IMF理事会がアルゼンチン向け融資を承認

(アルゼンチン)

ブエノスアイレス発

2018年06月27日

IMF理事会は6月20日、アルゼンチン向けに500億ドルの融資枠を承認した。そのうちの150億ドルを即日融資することを認めた。即日融資が可能となった150億ドルのうち75億ドルについては同国予算に充てることを可能としている。また、残り350億ドルについては、今後3年間の融資期間における四半期ごとの見直し時において判断を行うとしている。

今回の融資枠の承認に当たっては、アルゼンチン政府から提出された経済計画が基になっており、計画では自国経済強化のために、財政規律の確立、現実的なインフレ率の逓減、中央銀行の独立性確保を遂行することによる市場への信頼回復が欠かせないとしている。具体的な取り組みとしては、2020年までの財政収支の均衡の達成や、2021年までにインフレ率を1桁に下げることなどが含まれている(表参照)。
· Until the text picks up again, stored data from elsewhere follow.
Lemma bridge_refinement_witness :
  exists w' a', bridge_handle ex_keeper ex_ctx (BInitialize (Some ex_init)) ex_world0 = (Ok REmpty, w') /\
    bridge_rule ex_keeper ex_ctx (MkAState None false 0 0 ∅ ∅ ex_bank0)
      (BInitialize (Some ex_init)) REmpty a' /\ repr w' a'.
Proof.
  destruct (bridge_refinement ex_keeper ex_ctx (BInitialize (Some ex_init)) ex_world0
    (MkAState None false 0 0 ∅ ∅ ex_bank0) (repr_initial _ _)) as [Hs _].
  destruct (bridge_handle ex_keeper ex_ctx (BInitialize (Some ex_init)) ex_world0) as [r w'] eqn:Er.
  assert (r = Ok REmpty) as -> by (change r with (r, w').1; rewrite <- Er; vm_compute; reflexivity).
  destruct (Hs REmpty w' eq_refl) as (a' & Hr & Ha). exists w', a'. auto.
Defined.

Lemma outstanding_net_flow_witness :
  obs_outstanding ex_world2 = 500 /\
  obs_outstanding (bridge_run ex_keeper ex_world1 ex_transfers) =
  obs_outstanding ex_world1 + sumZ (map flow (bridge_log ex_keeper ex_world1 ex_transfers)).
Proof.
  split; [vm_compute; reflexivity|].
  exact (proj1 (outstanding_is_net_flow ex_keeper ex_world1 ex_transfers ex_wf1)).
Defined.

Lemma supply_backed_witness :
  obs_supply ex_keeper ex_world2 = 500 /\
  obs_supply ex_keeper (bridge_run ex_keeper ex_world1 ex_transfers)
    - obs_outstanding (bridge_run ex_keeper ex_world1 ex_transfers) =
  obs_supply ex_keeper ex_world1 - obs_outstanding ex_world1.
Proof.
  split; [vm_compute; reflexivity|].
  refine (proj1 (supply_backed_by_outstanding ex_keeper ex_world1 ex_transfers ex_wf1 _)).
  repeat constructor.
Defined.

Definition ex_paused : World rbank := bridge_run ex_keeper ex_world0 (firstn 1 ex_open).
Definition ex_unpaused_attempts : list (@Step rbank) :=
  [ex_tx (BSubmit (Some ex_submit)); ex_tx (BUpdate (Some ex_update))].

Lemma pause_blocks_witness :
  length (bridge_log ex_keeper ex_paused ex_unpaused_attempts) = 1%nat /\
  obs_paused (bridge_run ex_keeper ex_paused ex_unpaused_attempts) = true.
Proof.
  split; [vm_compute; reflexivity|].
  refine (proj1 (pause_blocks_until_resume ex_keeper ex_paused ex_unpaused_attempts _ _ _)).
  - exact (run_wf ex_keeper ex_world0 _ ex_wf0).
  - vm_compute. reflexivity.
  - vm_compute. reflexivity.
Defined.

Definition ex_enabled : World rbank := bridge_run ex_keeper ex_world0 (firstn 2 ex_open).

Lemma resume_two_signers_witness :
  obs_paused ex_enabled = true /\
  exists m c, BResume (Some ex_resume) = BResume (Some m) /\ obs_config ex_enabled = Some c.
Proof.
  assert (obs_paused ex_enabled = true) as Hp by (vm_compute; reflexivity).
  split; [exact Hp|].
  destruct (resume_needs_two_signers ex_keeper ex_ctx (BResume (Some ex_resume)) ex_enabled
    (run_wf ex_keeper ex_world0 _ ex_wf0) Hp) as (m & c & action & d & sl & id & Hm & Hc & _).
  - vm_compute. reflexivity.
  - exists m, c. auto.
Defined.
(** *** authority.go, command_handler.go, msg_server.go *)

Definition RequireAuthority (caller : string) : MI unit :=
  let! authority <- inc_GetAuthority;
  do! mguard (negb (String.eqb authority EmptyString)) "validator incentive authority is not configured";
  do! mguard (negb (String.eqb caller EmptyString)) "validator incentive caller is empty";
  mguard (String.eqb caller authority) "validator incentive caller is not authorized".

Definition UpdateParamsAuthorized (caller : string) (next : IncParams) : MI unit :=
  do! RequireAuthority caller;
  inc_UpdateParams next.

Definition validateCommandAuthority (authority : string) : outcome unit :=
  odo oguard (negb (String.eqb authority EmptyString)) "authority is required";
  odo owrap "invalid authority address" (AccAddressFromBech32 authority);
  Ok tt.

Definition UpdateParamsCommand_ValidateBasic (authority : string) (params : IncParams) : outcome unit :=
  odo validateCommandAuthority authority;
  owrap "invalid incentive parameters" (IncParams_Validate params).

Definition HandleUpdateParamsCommand (authority : string) (params : IncParams) : MI unit :=
  do! mlift (UpdateParamsCommand_ValidateBasic authority params);
  UpdateParamsAuthorized authority params.

Record IncMsgUpdateParams := MkIncMsgUpdateParams { im_Authority : string; im_Params : IncParams }.

Definition IncMsgUpdateParams_ValidateBasic (m : option IncMsgUpdateParams) : outcome unit :=
  match m with
  | None => Err "update params message is nil"
  | Some m => UpdateParamsCommand_ValidateBasic (im_Authority m) (im_Params m)
  end.

Definition inc_srv_UpdateParams (m : option IncMsgUpdateParams) : MI unit :=
  match m with
  | None => mfail "update params message is nil"
  | Some m => HandleUpdateParamsCommand (im_Authority m) (im_Params m)
  end.

(** *** genesis.go *)

Record IncGenesis := MkIncGenesis { ig_Authority : string; ig_Params : IncParams }.

Definition inc_DefaultGenesisState : IncGenesis := MkIncGenesis EmptyString DefaultParams.

Definition IncGenesis_Validate (g : IncGenesis) : outcome unit :=
  odo owrap "invalid genesis parameters" (IncParams_Validate (ig_Params g));
  let authority := TrimSpace (ig_Authority g) in
  if String.eqb authority EmptyString then Ok tt else
  odo oguard (String.eqb authority (ig_Authority g)) "incentive authority contains surrounding spaces";
  odo owrap "invalid incentive authority address" (AccAddressFromBech32 authority);
  Ok tt.

Definition inc_InitGenesis (state : IncGenesis) : MI unit :=
  do! mlift (IncGenesis_Validate state);
  do! SetParams (ig_Params state);
  do! SetTotalDistributed 0;
  if String.eqb (ig_Authority state) EmptyString then mret tt
  else inc_SetAuthority (ig_Authority state).

Definition inc_ExportGenesis : MI IncGenesis :=
  let! authority <- inc_GetAuthority;
  let! params <- GetParams;
  mret (MkIncGenesis authority params).

(** *** grpc_query.go *)

Definition query_Params : MI (string * IncParams) :=
  let! params <- GetParams;
  let! authority <- inc_GetAuthority;
  mret (authority, params).

Record QueryPeriodResponse := MkQueryPeriodResponse {
  qp_Active : bool;
  qp_State : option PeriodState;
  qp_TotalDistributed : string;
}.

Definition query_Period (ctx : Ctx) : MI QueryPeriodResponse :=
  let! totalDistributed <- GetTotalDistributed;
  let! found <- GetPeriodState;
  match found with
  | None => mret (MkQueryPeriodResponse false None (Int_String totalDistributed))
  | Some state =>
    let height := BlockHeight ctx in
    mret (MkQueryPeriodResponse
      ((0 <=? height) && (ps_StartBlock state <=? u64 height) && (u64 height <? ps_EndBlock state))
      (Some state) (Int_String totalDistributed))
  end.

Definition query_Treasury : MI (string * string) :=
  let! balance <- Treasury_Balance;
  mret (Denom balance, Int_String (Amount balance)).

End keeper.

(** *** The JSON genesis and module.go *)

Definition IncParams_json (p : IncParams) : json :=
  JObj [("treasury_release_rate_basis_points", JNum (FormatInt (ip_Rate p)));
        ("blocks_per_year", JNum (FormatInt (ip_BlocksPerYear p)));
        ("calculation_period_blocks", JNum (FormatInt (ip_PeriodBlocks p)))].

Definition IncParams_member (p : IncParams) (kv : string * json) : outcome IncParams :=
  let '(MkIncParams r y n) := p in
  let '(key, v) := kv in
  if key_is "treasury_release_rate_basis_points" key then
    olet z <- as_uint two32 r v; Ok (MkIncParams z y n)
  else if key_is "blocks_per_year" key then olet z <- as_uint two64 y v; Ok (MkIncParams r z n)
  else if key_is "calculation_period_blocks" key then
    olet z <- as_uint two64 n v; Ok (MkIncParams r y z)
  else Ok p.

Fixpoint IncParams_members (p : IncParams) (l : list (string * json)) : outcome IncParams :=
  match l with
  | [] => Ok p
  | kv :: l' => olet p' <- IncParams_member p kv; IncParams_members p' l'
  end.

Definition as_IncParams (p : IncParams) (v : json) : outcome IncParams :=
  match v with
  | JObj l => IncParams_members p l
  | JNull => Ok p
  | _ => Err type_error
  end.

Definition IncGenesis_json (g : IncGenesis) : json :=
  JObj [("authority", JStr (ig_Authority g)); ("params", IncParams_json (ig_Params g))].

Definition IncGenesis_member (g : IncGenesis) (kv : string * json) : outcome IncGenesis :=
  let '(MkIncGenesis a p) := g in
  let '(key, v) := kv in
  if key_is "authority" key then olet s <- as_string a v; Ok (MkIncGenesis s p)
  else if key_is "params" key then olet p' <- as_IncParams p v; Ok (MkIncGenesis a p')
  else Ok g.

Fixpoint IncGenesis_members (g : IncGenesis) (l : list (string * json)) : outcome IncGenesis :=
  match l with
  | [] => Ok g
  | kv :: l' => olet g' <- IncGenesis_member g kv; IncGenesis_members g' l'
  end.

Definition IncGenesis_Unmarshal (b : bytes) : outcome IncGenesis :=
  let zero := MkIncGenesis EmptyString (MkIncParams 0 0 0) in
  match Parse b with
  | Some (JObj l) => IncGenesis_members zero l
  | Some JNull => Ok zero
  | Some _ => Err type_error
  | None => Err "invalid character in JSON input"
  end.

Section appmodule.
Context {Mt : SdkMath} {T : SdkTypes} {B : Type} {Bk : BankOps B}.

Definition inc_DefaultGenesis : bytes := Marshal (IncGenesis_json inc_DefaultGenesisState).

Definition inc_ValidateGenesis (data : bytes) : outcome unit :=
  olet state <- owrap "invalid validator_incentives genesis" (IncGenesis_Unmarshal data);
  IncGenesis_Validate state.

Definition inc_as_panic {A} (m : outcome A) : outcome A :=
  match m with Err e => Panic ("invalid validator_incentives genesis: " +:+ e)%string | r => r end.

(** The module drops the error of the keeper's [InitGenesis]. *)
Definition drop_error (m : M (IncWorld B) unit) : M (IncWorld B) unit := fun w =>
  match m w with (Err _, w') => (Ok tt, w') | r => r end.

Definition inc_module_InitGenesis (data : bytes) : M (IncWorld B) unit :=
  let! state <- mlift (inc_as_panic (IncGenesis_Unmarshal data));
  do! mlift (inc_as_panic (IncGenesis_Validate state));
  drop_error (inc_InitGenesis state).

Definition inc_module_ExportGenesis : M (IncWorld B) bytes :=
  let! state <- inc_ExportGenesis; mret (Marshal (IncGenesis_json state)).
End appmodule.
Definition StateDB_SetCode (a : addr) (code : option bytes) : MS (option bytes) :=
  let! o <- getOrNewStateObject a;
  do! so_SetCode o (Keccak256Hash [default EmptyString code]) code;
  mret (so_code o).

Definition StateDB_SetState (a : addr) (key value : hash) : MS hash :=
  let! o <- getOrNewStateObject a; so_SetState o key value.

Definition StateDB_SetStorage (a : addr) (storage : Storage) : MS unit :=
  let! o <- getOrNewStateObject a; setStateObject (so_SetStorage storage o).

Definition StateDB_SelfDestruct (a : addr) : MS unit :=
  let! o <- getStateObject a;
  match o with
  | None => mret tt
  | Some o =>
    do! journal_append (selfDestructChange a);
    setStateObject (so_setDestructed true o)
  end.

Definition StateDB_SetTransientState (a : addr) (key value : hash) : MS unit :=
  let! prev <- StateDB_GetTransientState a key;
  if String.eqb prev value then mret tt else
  do! journal_append (transientStorageChange a key prev);
  mmodify (fun s => set_transient (ts_Set (sd_transient s) a key value) s).

Definition StateDB_AddLog (l : Log) : MS unit :=
  do! journal_append addLogChange;
  mmodify (fun s => set_logs (sd_logs s ++
    [MkLog (lg_Address l) (lg_Topics l) (lg_Data l) (sd_TxIndex s) (Z.of_nat (length (sd_logs s)))]) s).

Definition StateDB_AddRefund (gas : Z) : MS unit :=
  let! prev <- mreads sd_refund;
  do! journal_append (refundChange prev);
  mmodify (set_refund (u64 (prev + gas))).

Definition StateDB_SubRefund (gas : Z) : MS unit :=
  let! prev <- mreads sd_refund;
  do! journal_append (refundChange prev);
  if prev <? gas then fun s => (Panic "Refund counter below zero", s)
  else mmodify (set_refund (prev - gas)).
IMFのクリスティーヌ・ラガルド専務理事は、マクリ政権の改革努力を評価するとともに、融資を通じて同計画が実現することに期待を示した。

表 アルゼンチンの主な経済・金融指標見通し

また、ルイス・カプート中銀総裁は6月21日、IMFから融資を受けたうちの75億ドル分を原資に、アルゼンチン・ペソの通貨防衛策の一環として1億ドル規模の米ドル入札を75営業日継続させることを発表した。中銀にとっての実質的なドル売りペソ買いを一定期間、継続的に行うことによって為替市場を安定させることを狙っており、その結果、短期的ながらも為替市場は安定化しつつある。